Lemma updated_history_erases_last_check {T} `{Platform T}
    (h1 h2 : gmap string json) (now : Z) (ids : json) :
  delete "last_check" h1 = delete "last_check" h2 →
  updated_history h1 now ids = updated_history h2 now ids.
Proof.
  intros Hd. unfold updated_history. do 2 f_equal.
  rewrite <- (insert_delete_eq h1), <- (insert_delete_eq h2). now rewrite Hd.
Qed.

(** C9.  Two runs on the same rows, with the same destination and the same
    Twilio state, whose loaded histories differ at most in what [last_check]
    holds (nothing, a date, or anything else), end alike: the same result or
    the same exception, the same Twilio state, and the same stored
    identifiers.  When both also run at the same time, the file written is
    the same. *)
Theorem last_check_noninterference {T} `{Platform T} (rows : list news_item)
    (phone : option string) (w1 w2 : world T) (h1 h2 : gmap string json) :
  stored_history (hist_file w1) = JObj h1 →
  stored_history (hist_file w2) = JObj h2 →
  delete "last_check" h1 = delete "last_check" h2 →
  hist_writable w1 = hist_writable w2 →
  twilio w1 = twilio w2 →
  snd (check_for_alerts rows phone w1) = snd (check_for_alerts rows phone w2)
  ∧ twilio (fst (check_for_alerts rows phone w1))
    = twilio (fst (check_for_alerts rows phone w2))
  ∧ stored_ids (fst (check_for_alerts rows phone w1))
    = stored_ids (fst (check_for_alerts rows phone w2))
  ∧ (clock w1 = clock w2 →
     ∀ p res, phone = Some p → hist_writable w1 = true →
       snd (check_for_alerts rows phone w1) = Ok res →
       hist_file (fst (check_for_alerts rows phone w1))
       = hist_file (fst (check_for_alerts rows phone w2))).
Proof.
  intros Hh1 Hh2 Hd Hwr Ht.
  assert (Hinit : initial_state h1 = initial_state h2).
  { unfold initial_state. f_equal.
    rewrite <- (lookup_delete_ne h1 "last_check" "alerts_sent") by discriminate.
    rewrite <- (lookup_delete_ne h2 "last_check" "alerts_sent") by discriminate.
    now rewrite Hd. }
  assert (Hids : stored_ids w1 = stored_ids w2).
  { rewrite (stored_ids_initial h1 w1 Hh1), (stored_ids_initial h2 w2 Hh2).
    now rewrite Hinit. }
  destruct phone as [p|];
    [| simpl; repeat split; auto; intros _ p' res [=]].
  rewrite !check_for_alerts_unfold, Hh1, Hh2, Hinit.
  destruct (for_rows_twilio p rows (initial_state h2) w1 w2 Ht) as [Hr Hw].
  destruct (for_rows p rows (initial_state h2) w1) as [w1' r1] eqn:Hrun1.
  destruct (for_rows p rows (initial_state h2) w2) as [w2' r2] eqn:Hrun2.
  simpl in Hr, Hw. subst r2.
  apply for_rows_frame in Hrun1 as (Hf1 & Hw1 & Hc1).
  apply for_rows_frame in Hrun2 as (Hf2 & Hw2 & Hc2).
  destruct r1 as [st|e]; simpl.
  - rewrite Hw1, Hw2, <- Hwr.
    destruct (hist_writable w1); simpl.
    + rewrite !stored_ids_saved. repeat split; auto.
      intros Hc p' res _ _ _. 
      rewrite Hc. f_equal. now apply updated_history_erases_last_check.
    + repeat split; auto.
      * unfold stored_ids in *. rewrite !load_alert_history_stored in *.
        simpl in *. now rewrite Hf1, Hf2.
      * intros _ p' res _ [=].
  - repeat split; auto.
    + unfold stored_ids in *. rewrite !load_alert_history_stored in *.
      simpl in *. now rewrite Hf1, Hf2.
    + intros _ p' res _ _ [=].
Qed.

Lemma last_check_noninterference_witness :
  let rows := [demo_item "CERT-In" "Critical ransomware outbreak" "";
               demo_item "Some Blog" "Weekly notes" "nothing new"] in
  let w1 := demo_world Absent in
  let w2 := demo_world
              (Doc (JObj (<["alerts_sent" := JList []]>
                            (<["last_check" := JNum 5]> ∅)))) in
  snd (check_for_alerts rows (Some "+15550002222") w1)
  = snd (check_for_alerts rows (Some "+15550002222") w2)
  ∧ snd (check_for_alerts rows (Some "+15550002222") w1)
    = Ok ([demo_item "CERT-In" "Critical ransomware outbreak" ""], true).
Proof.
  intros rows w1 w2. split; [| vm_compute; reflexivity].
  refine (proj1 (last_check_noninterference rows (Some "+15550002222") w1 w2
                   (<["alerts_sent" := JList []]> (<["last_check" := JNull]> ∅))
                   (<["alerts_sent" := JList []]> (<["last_check" := JNum 5]> ∅))
                   _ _ _ _ _)); vm_compute; reflexivity.
Defined.

(** ** The digest *)

Lemma insert_desc_perm {A} (key : A → Z) (x : A) (l : list A) :
  Permutation (insert_desc key x l) (x :: l).
Proof.
  induction l as [|y l IH]; simpl; [reflexivity |].
  destruct (key x <? key y)%Z; [| reflexivity].
  rewrite IH. apply perm_swap.
Qed.

Lemma sort_desc_perm {A} (key : A → Z) (l : list A) :
  Permutation (sort_desc key l) l.
Proof.
  induction l as [|x l IH]; simpl; [reflexivity |].
  rewrite insert_desc_perm. now constructor.
Qed.

Lemma insert_desc_sorted {A} (key : A → Z) (x : A) (l : list A) :
  StronglySorted (fun a b => (key b <= key a)%Z) l →
  StronglySorted (fun a b => (key b <= key a)%Z) (insert_desc key x l).
Proof.
  induction 1 as [|y l Hs IH Hall]; simpl.
  - repeat constructor.
  - destruct (Z.ltb_spec (key x) (key y)) as [Hlt | Hge].
    + constructor; [exact IH |].
      rewrite List.Forall_forall. intros z Hz.
      apply (Permutation_in _ (insert_desc_perm key x l)) in Hz as [<- | Hz].
      * lia.
      * rewrite List.Forall_forall in Hall. now apply Hall.
    + constructor; [now constructor |].
      constructor; [exact Hge |].
      rewrite List.Forall_forall in *. intros z Hz. specialize (Hall z Hz). lia.
Qed.

Lemma sort_desc_sorted {A} (key : A → Z) (l : list A) :
  StronglySorted (fun a b => (key b <= key a)%Z) (sort_desc key l).
Proof.
  induction l as [|x l IH]; simpl; [constructor | now apply insert_desc_sorted].
Qed.

(** Stability: among the items with one key, the order is the input's. *)
Lemma insert_desc_stable {A} (key : A → Z) (s : Z) (x : A) (l : list A) :
  List.filter (fun y => (key y =? s)%Z) (insert_desc key x l)
  = List.filter (fun y => (key y =? s)%Z) (x :: l).
Proof.
  induction l as [|y l IH]; [reflexivity |].
  simpl insert_desc.
  destruct (Z.ltb_spec (key x) (key y)) as [Hlt | Hge]; [| reflexivity].
  simpl in *. rewrite IH.
  destruct (Z.eqb_spec (key x) s) as [Hx | Hx];
    destruct (Z.eqb_spec (key y) s) as [Hy | Hy]; try reflexivity.
  lia.
Qed.

Lemma sort_desc_stable {A} (key : A → Z) (s : Z) (l : list A) :
  List.filter (fun y => (key y =? s)%Z) (sort_desc key l)
  = List.filter (fun y => (key y =? s)%Z) l.
Proof.
  induction l as [|x l IH]; [reflexivity |].
  simpl sort_desc. rewrite insert_desc_stable. simpl. now rewrite IH.
Qed.

Lemma fold_keyword_scores (text : string) (table : list (string * Z)) (acc : Z) :
  fold_left
    (fun a kv => if PyStr.contains (PyStr.lower (fst kv)) text
                 then (a + snd kv)%Z else a) table acc
  = (acc + list_sum_Z
             (map snd (List.filter
                         (fun kv => PyStr.contains (PyStr.lower (fst kv)) text)
                         table)))%Z.
Proof.
  revert acc. induction table as [|kv table IH]; intros acc; simpl.
  - unfold list_sum_Z. simpl. lia.
  - rewrite IH. destruct (PyStr.contains _ _); simpl; unfold list_sum_Z; simpl; lia.
Qed.

Lemma criticality_score_sum (row : news_item) :
  criticality_score row = score_by_sum row.
Proof.
  unfold criticality_score, add_keyword_scores, score_by_sum.
  rewrite fold_keyword_scores. lia.
Qed.

(** On string fields the digest searches the text the classifier searches. *)
Lemma digest_text_str (row : news_item) (h c : string) :
  headline row = CStr h → content row = CStr c →
  digest_text row = PyStr.lower (h +:+ " " +:+ c).
Proof.
  intros Hh Hc. unfold digest_text. rewrite Hh, Hc. simpl.
  now rewrite !lower_app.
Qed.

Lemma score_rows_cons (row : news_item) (rest : list news_item) :
  score_rows (row :: rest)
  = if (10 <=? criticality_score row)%Z
    then (row, criticality_score row) :: score_rows rest
    else score_rows rest.
Proof. reflexivity. Qed.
^^^^^^^^
**Work task**
Exactly the lines above from the one with "rewrite <- (lookup_delete_ne h1" to the one with "assert (Hids : stored_ids", both included, are to be quoted; leave the rest out.

**Final answer**
    rewrite <- (lookup_delete_ne h1 "last_check" "alerts_sent") by discriminate.
    rewrite <- (lookup_delete_ne h2 "last_check" "alerts_sent") by discriminate.
    now rewrite Hd. }
  assert (Hids : stored_ids w1 = stored_ids w2).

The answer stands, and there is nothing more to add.